▶ **What is needed**
All the data below should be printed again without a single difference.

▶ **Supplied records**
>>>>>
Lemma filter_permutation {A} (f : A -> bool) (l l' : list A) :
  Permutation l l' -> Permutation (filter f l) (filter f l').
Proof.
  induction 1 as [| x l l' H IH | x y l | l l' l'' H1 IH1 H2 IH2]; cbn [filter].
  - constructor.
  - destruct (f x); [constructor |]; exact IH.
  - destruct (f x), (f y); try apply Permutation_refl. constructor.
  - eapply Permutation_trans; eassumption.
Qed.

(** In a sorted list, the elements up to position [k] pass any test that
    everything at most the [k]-th element passes. *)
Lemma count_prefix (f : Q -> bool) (s : list Q) (k : nat) :
  (k < length s)%nat ->
  (forall i, (i <= k)%nat -> f (nth i s 0%Q) = true) ->
  (k + 1 <= length (filter f s))%nat.
Proof.
  intros Hk Hf. rewrite <- (firstn_skipn (S k) s), filter_app, length_app.
  assert (E : filter f (firstn (S k) s) = firstn (S k) s).
  { apply SizeFacts.filter_all. intros x Hx.
    destruct (In_nth _ _ 0%Q Hx) as (i & Hi & <-).
    rewrite length_firstn in Hi. rewrite nth_firstn.
    replace (i <? S k)%nat with true by (symmetry; apply Nat.ltb_lt; lia).
    apply Hf. lia. }
  rewrite E, length_firstn. lia.
Qed.

Lemma count_suffix (f : Q -> bool) (s : list Q) (k : nat) :
  (k <= length s)%nat ->
  (forall i, (k <= i < length s)%nat -> f (nth i s 0%Q) = true) ->
  (length s - k <= length (filter f s))%nat.
Proof.
  intros Hk Hf. rewrite <- (firstn_skipn k s) at 2. rewrite filter_app, length_app.
  assert (E : filter f (skipn k s) = skipn k s).
  { apply SizeFacts.filter_all. intros x Hx.
    destruct (In_nth _ _ 0%Q Hx) as (i & Hi & <-).
    rewrite length_skipn in Hi. rewrite nth_skipn. apply Hf. lia. }
  rewrite E, length_skipn. lia.
Qed.

End MedianOrderFacts.

(** X7: the median lies within any bounds that hold for all the samples,
    so it is never below the fastest nor above the slowest repeat. *)
Theorem median_value_between (l : list Q) (m lo hi : Q) :
  median_value l = Some m ->
  Forall (fun x => lo <= x <= hi)%Q l ->
  (lo <= m <= hi)%Q.
Proof.
  intros Hm Hb. apply MedianFacts.median_value_spec in Hm.
  destruct Hm as (s & Hp & _ & Hmid). cbv zeta in Hmid.
  assert (Hin : forall x, In x s -> (lo <= x <= hi)%Q).
  { intros x Hx. rewrite Forall_forall in Hb. apply Hb.
    eapply Permutation_in; [apply Permutation_sym, Hp | exact Hx]. }
  destruct (Nat.odd (length s)).
  - apply Hin. eapply nth_error_In, Hmid.
  - destruct Hmid as (a & b & Ha & Hb' & E).
    apply nth_error_In, Hin in Ha. apply nth_error_In, Hin in Hb'.
    assert (E2 : (m == (a + b) * (1 # 2))%Q) by (rewrite E; reflexivity).
    split; lra.
Qed.

Lemma median_value_between_witness :
  median_value [3; 1; 2]%Q = Some 2%Q /\ (1 <= 2 <= 3)%Q.
Proof.
  assert (H : median_value [3; 1; 2]%Q = Some 2%Q) by (vm_compute; reflexivity).
  split; [exact H |].
  apply (median_value_between [3; 1; 2]%Q 2%Q 1%Q 3%Q H).
  repeat constructor; vm_compute; discriminate.
Defined.

(** X8: the median splits the samples: at least half of them are at most
    the median and at least half are at least the median. *)
Theorem median_value_splits (l : list Q) (m : Q) :
  median_value l = Some m ->
  (length l <= 2 * length (filter (fun x => Qle_bool x m) l))%nat /\
  (length l <= 2 * length (filter (fun x => Qle_bool m x) l))%nat.
Proof.
  intros Hm. apply MedianFacts.median_value_spec in Hm.
  destruct Hm as (s & Hp & Hs & Hmid). cbv zeta in Hmid.
  rewrite (Permutation_length Hp),
    (Permutation_length (MedianOrderFacts.filter_permutation
                           (fun x => Qle_bool x m) l s Hp)),
    (Permutation_length (MedianOrderFacts.filter_permutation
                           (fun x => Qle_bool m x) l s Hp)).
  pose proof (Nat.div_mod_eq (length s) 2) as Hdm.
  pose proof (Nat.mod_upper_bound (length s) 2 ltac:(lia)) as Hmb.
  set (k := (length s / 2)%nat) in *.
  destruct (Nat.odd (length s)) eqn:Eo.
  - apply Nat.odd_spec in Eo. destruct Eo as (k' & Ek').
    assert (Hk : (k < length s)%nat) by (apply nth_error_Some; rewrite Hmid; discriminate).
    assert (Em : nth k s 0%Q = m) by (apply nth_error_nth, Hmid).
    split.
    + assert (k + 1 <= length (filter (fun x => Qle_bool x m) s))%nat; [| lia].
      apply MedianOrderFacts.count_prefix; [exact Hk |].
      intros i Hi. apply Qle_bool_iff. rewrite <- Em.
      apply MedianOrderFacts.sorted_nth; [exact Hs | lia].
    + assert (length s - k <= length (filter (fun x => Qle_bool m x) s))%nat; [| lia].
      apply MedianOrderFacts.count_suffix; [lia |].
      intros i Hi. apply Qle_bool_iff. rewrite <- Em.
      apply MedianOrderFacts.sorted_nth; [exact Hs | lia].
  - destruct Hmid as (a & b & Ha & Hb & E).
    assert (Ev : Nat.even (length s) = true) by (rewrite <- Nat.negb_odd, Eo; reflexivity).
    apply Nat.even_spec in Ev. destruct Ev as (k' & Ek').
    assert (Hk : (k < length s)%nat) by (apply nth_error_Some; rewrite Hb; discriminate).
    assert (Ea : nth (k - 1) s 0%Q = a) by (apply nth_error_nth, Ha).
    assert (Eb : nth k s 0%Q = b) by (apply nth_error_nth, Hb).
    assert (Hab : (a <= b)%Q).
    { rewrite <- Ea, <- Eb. apply MedianOrderFacts.sorted_nth; [exact Hs | lia]. }
    assert (E2 : (m == (a + b) * (1 # 2))%Q) by (rewrite E; reflexivity).
    split.
    + assert (k - 1 + 1 <= length (filter (fun x => Qle_bool x m) s))%nat; [| lia].
      apply MedianOrderFacts.count_prefix; [lia |].
      intros i Hi. apply Qle_bool_iff.
      apply Qle_trans with a; [| lra].
      rewrite <- Ea. apply MedianOrderFacts.sorted_nth; [exact Hs | lia].
    + assert (length s - k <= length (filter (fun x => Qle_bool m x) s))%nat; [| lia].
      apply MedianOrderFacts.count_suffix; [lia |].
      intros i Hi. apply Qle_bool_iff.
      apply Qle_trans with b; [lra |].
      rewrite <- Eb. apply MedianOrderFacts.sorted_nth; [exact Hs | lia].
Qed.

Lemma median_value_splits_witness :
  median_value [5; 1; 4; 2]%Q = Some 3%Q /\
  (4 <= 2 * length (filter (fun x => Qle_bool x 3) [5; 1; 4; 2]%Q))%nat.
Proof.
  assert (H : median_value [5; 1; 4; 2]%Q = Some 3%Q) by (vm_compute; reflexivity).
  split; [exact H |].
  apply (median_value_splits [5; 1; 4; 2]%Q 3%Q H).
Defined.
<<<<<
▶ **Output for this task**
Lemma filter_permutation {A} (f : A -> bool) (l l' : list A) :
  Permutation l l' -> Permutation (filter f l) (filter f l').
Proof.
  induction 1 as [| x l l' H IH | x y l | l l' l'' H1 IH1 H2 IH2]; cbn [filter].
  - constructor.
  - destruct (f x); [constructor |]; exact IH.
  - destruct (f x), (f y); try apply Permutation_refl. constructor.
  - eapply Permutation_trans; eassumption.
Qed.

(** In a sorted list, the elements up to position [k] pass any test that
    everything at most the [k]-th element passes. *)
Lemma count_prefix (f : Q -> bool) (s : list Q) (k : nat) :
  (k < length s)%nat ->
  (forall i, (i <= k)%nat -> f (nth i s 0%Q) = true) ->
  (k + 1 <= length (filter f s))%nat.
Proof.
  intros Hk Hf. rewrite <- (firstn_skipn (S k) s), filter_app, length_app.
  assert (E : filter f (firstn (S k) s) = firstn (S k) s).
  { apply SizeFacts.filter_all. intros x Hx.
    destruct (In_nth _ _ 0%Q Hx) as (i & Hi & <-).
    rewrite length_firstn in Hi. rewrite nth_firstn.
    replace (i <? S k)%nat with true by (symmetry; apply Nat.ltb_lt; lia).
    apply Hf. lia. }
  rewrite E, length_firstn. lia.
Qed.

Lemma count_suffix (f : Q -> bool) (s : list Q) (k : nat) :
  (k <= length s)%nat ->
  (forall i, (k <= i < length s)%nat -> f (nth i s 0%Q) = true) ->
  (length s - k <= length (filter f s))%nat.
Proof.
  intros Hk Hf. rewrite <- (firstn_skipn k s) at 2. rewrite filter_app, length_app.
  assert (E : filter f (skipn k s) = skipn k s).
  { apply SizeFacts.filter_all. intros x Hx.
    destruct (In_nth _ _ 0%Q Hx) as (i & Hi & <-).
    rewrite length_skipn in Hi. rewrite nth_skipn. apply Hf. lia. }
  rewrite E, length_skipn. lia.
Qed.

End MedianOrderFacts.

(** X7: the median lies within any bounds that hold for all the samples,
    so it is never below the fastest nor above the slowest repeat. *)
Theorem median_value_between (l : list Q) (m lo hi : Q) :
  median_value l = Some m ->
  Forall (fun x => lo <= x <= hi)%Q l ->
  (lo <= m <= hi)%Q.
Proof.
  intros Hm Hb. apply MedianFacts.median_value_spec in Hm.
  destruct Hm as (s & Hp & _ & Hmid). cbv zeta in Hmid.
  assert (Hin : forall x, In x s -> (lo <= x <= hi)%Q).
  { intros x Hx. rewrite Forall_forall in Hb. apply Hb.
    eapply Permutation_in; [apply Permutation_sym, Hp | exact Hx]. }
  destruct (Nat.odd (length s)).
  - apply Hin. eapply nth_error_In, Hmid.
  - destruct Hmid as (a & b & Ha & Hb' & E).
    apply nth_error_In, Hin in Ha. apply nth_error_In, Hin in Hb'.
    assert (E2 : (m == (a + b) * (1 # 2))%Q) by (rewrite E; reflexivity).
    split; lra.
Qed.

Lemma median_value_between_witness :
  median_value [3; 1; 2]%Q = Some 2%Q /\ (1 <= 2 <= 3)%Q.
Proof.
  assert (H : median_value [3; 1; 2]%Q = Some 2%Q) by (vm_compute; reflexivity).
  split; [exact H |].
  apply (median_value_between [3; 1; 2]%Q 2%Q 1%Q 3%Q H).
  repeat constructor; vm_compute; discriminate.
Defined.

(** X8: the median splits the samples: at least half of them are at most
    the median and at least half are at least the median. *)
Theorem median_value_splits (l : list Q) (m : Q) :
  median_value l = Some m ->
  (length l <= 2 * length (filter (fun x => Qle_bool x m) l))%nat /\
  (length l <= 2 * length (filter (fun x => Qle_bool m x) l))%nat.
Proof.
  intros Hm. apply MedianFacts.median_value_spec in Hm.
  destruct Hm as (s & Hp & Hs & Hmid). cbv zeta in Hmid.
  rewrite (Permutation_length Hp),
    (Permutation_length (MedianOrderFacts.filter_permutation
                           (fun x => Qle_bool x m) l s Hp)),
    (Permutation_length (MedianOrderFacts.filter_permutation
                           (fun x => Qle_bool m x) l s Hp)).
  pose proof (Nat.div_mod_eq (length s) 2) as Hdm.
  pose proof (Nat.mod_upper_bound (length s) 2 ltac:(lia)) as Hmb.
  set (k := (length s / 2)%nat) in *.
  destruct (Nat.odd (length s)) eqn:Eo.
  - apply Nat.odd_spec in Eo. destruct Eo as (k' & Ek').
    assert (Hk : (k < length s)%nat) by (apply nth_error_Some; rewrite Hmid; discriminate).
    assert (Em : nth k s 0%Q = m) by (apply nth_error_nth, Hmid).
    split.
    + assert (k + 1 <= length (filter (fun x => Qle_bool x m) s))%nat; [| lia].
      apply MedianOrderFacts.count_prefix; [exact Hk |].
      intros i Hi. apply Qle_bool_iff. rewrite <- Em.
      apply MedianOrderFacts.sorted_nth; [exact Hs | lia].
    + assert (length s - k <= length (filter (fun x => Qle_bool m x) s))%nat; [| lia].
      apply MedianOrderFacts.count_suffix; [lia |].
      intros i Hi. apply Qle_bool_iff. rewrite <- Em.
      apply MedianOrderFacts.sorted_nth; [exact Hs | lia].
  - destruct Hmid as (a & b & Ha & Hb & E).
    assert (Ev : Nat.even (length s) = true) by (rewrite <- Nat.negb_odd, Eo; reflexivity).
    apply Nat.even_spec in Ev. destruct Ev as (k' & Ek').
    assert (Hk : (k < length s)%nat) by (apply nth_error_Some; rewrite Hb; discriminate).
    assert (Ea : nth (k - 1) s 0%Q = a) by (apply nth_error_nth, Ha).
    assert (Eb : nth k s 0%Q = b) by (apply nth_error_nth, Hb).
    assert (Hab : (a <= b)%Q).
    { rewrite <- Ea, <- Eb. apply MedianOrderFacts.sorted_nth; [exact Hs | lia]. }
    assert (E2 : (m == (a + b) * (1 # 2))%Q) by (rewrite E; reflexivity).
    split.
    + assert (k - 1 + 1 <= length (filter (fun x => Qle_bool x m) s))%nat; [| lia].
      apply MedianOrderFacts.count_prefix; [lia |].
      intros i Hi. apply Qle_bool_iff.
      apply Qle_trans with a; [| lra].
      rewrite <- Ea. apply MedianOrderFacts.sorted_nth; [exact Hs | lia].
    + assert (length s - k <= length (filter (fun x => Qle_bool m x) s))%nat; [| lia].
      apply MedianOrderFacts.count_suffix; [lia |].
      intros i Hi. apply Qle_bool_iff.
      apply Qle_trans with b; [lra |].
      rewrite <- Eb. apply MedianOrderFacts.sorted_nth; [exact Hs | lia].
Qed.

Lemma median_value_splits_witness :
  median_value [5; 1; 4; 2]%Q = Some 3%Q /\
  (4 <= 2 * length (filter (fun x => Qle_bool x 3) [5; 1; 4; 2]%Q))%nat.
Proof.
  assert (H : median_value [5; 1; 4; 2]%Q = Some 3%Q) by (vm_compute; reflexivity).
  split; [exact H |].
  apply (median_value_splits [5; 1; 4; 2]%Q 3%Q H).
Defined.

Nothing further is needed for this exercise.